**TASK REQUIREMENTS:**
Set down all the entries again, word for word.

**SUPPLIED MATERIAL:**
(** * WhatsBerry session manager and audio conversion cache

    A shallow embedding of the session lifecycle manager
    ([src/core/SessionManager.js]), the engine event handlers
    ([core/WhatsAppClient.js]), the start-session route
    ([src/routes/auth.routes.js]) and the audio conversion cache
    ([core/AudioConverter.js]), followed by the properties of the
    specification proved or refuted on that embedding.

    Conventions of the embedding.
    - Session records are JavaScript objects shared by reference between
      the registry map, the engine event handlers (closures) and suspended
      [async] functions.  They live in a heap ([heap]), and the registry
      maps session ids to heap locations.
    - An [async] function is a resumable task: a [_start] function runs the
      synchronous prefix up to the first [await]; a [_resume] function takes
      the outcome of the awaited call and runs to the next [await] or to
      the return.  Whatever else the event loop runs in between shows up as
      a different manager state at resumption.
    - Everything the code does to its collaborators (console, socket rooms,
      engine, file system) is appended to [trace].
    - [Date.now()] is an argument of each step. *)

From Stdlib Require Import ZArith Lia Ascii.
From Stdlib.Strings Require Import Byte.
From stdpp Require Import base option list gmap strings pretty.

Local Open Scope Z_scope.
Local Open Scope string_scope.
Local Open Scope list_scope.
Local Open Scope nat_scope.

(** ** Data model *)

Abbreviation SessionId := string (only parsing).
Abbreviation UserId := string (only parsing).
Abbreviation DeviceInfo := string (only parsing).
(** An engine handle: the [n]-th [new Client(...)] of the process. *)
Abbreviation Engine := nat (only parsing).
(** Address of a session record object. *)
Abbreviation Loc := nat (only parsing).

(** The object literal of [getOrCreateSession], lines 321-331. *)
Record Session := mkSession {
  client : option Engine;
  isReady : bool;
  isAuthenticated : bool;
  qrCode : option string;
  userId : UserId;
  deviceInfo : DeviceInfo;
  lastActivity : Z;
  phoneNumber : option string;
  reconnecting : bool
}.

**WRITTEN RESPONSE:**
(** * WhatsBerry session manager and audio conversion cache

    A shallow embedding of the session lifecycle manager
    ([src/core/SessionManager.js]), the engine event handlers
    ([core/WhatsAppClient.js]), the start-session route
    ([src/routes/auth.routes.js]) and the audio conversion cache
    ([core/AudioConverter.js]), followed by the properties of the
    specification proved or refuted on that embedding.

    Conventions of the embedding.
    - Session records are JavaScript objects shared by reference between
      the registry map, the engine event handlers (closures) and suspended
      [async] functions.  They live in a heap ([heap]), and the registry
      maps session ids to heap locations.
    - An [async] function is a resumable task: a [_start] function runs the
      synchronous prefix up to the first [await]; a [_resume] function takes
      the outcome of the awaited call and runs to the next [await] or to
      the return.  Whatever else the event loop runs in between shows up as
      a different manager state at resumption.
    - Everything the code does to its collaborators (console, socket rooms,
      engine, file system) is appended to [trace].
    - [Date.now()] is an argument of each step. *)

From Stdlib Require Import ZArith Lia Ascii.
From Stdlib.Strings Require Import Byte.
From stdpp Require Import base option list gmap strings pretty.

Local Open Scope Z_scope.
Local Open Scope string_scope.
Local Open Scope list_scope.
Local Open Scope nat_scope.

(** ** Data model *)

Abbreviation SessionId := string (only parsing).
Abbreviation UserId := string (only parsing).
Abbreviation DeviceInfo := string (only parsing).
(** An engine handle: the [n]-th [new Client(...)] of the process. *)
Abbreviation Engine := nat (only parsing).
(** Address of a session record object. *)
Abbreviation Loc := nat (only parsing).

(** The object literal of [getOrCreateSession], lines 321-331. *)
Record Session := mkSession {
  client : option Engine;
  isReady : bool;
  isAuthenticated : bool;
  qrCode : option string;
  userId : UserId;
  deviceInfo : DeviceInfo;
  lastActivity : Z;
  phoneNumber : option string;
  reconnecting : bool
}.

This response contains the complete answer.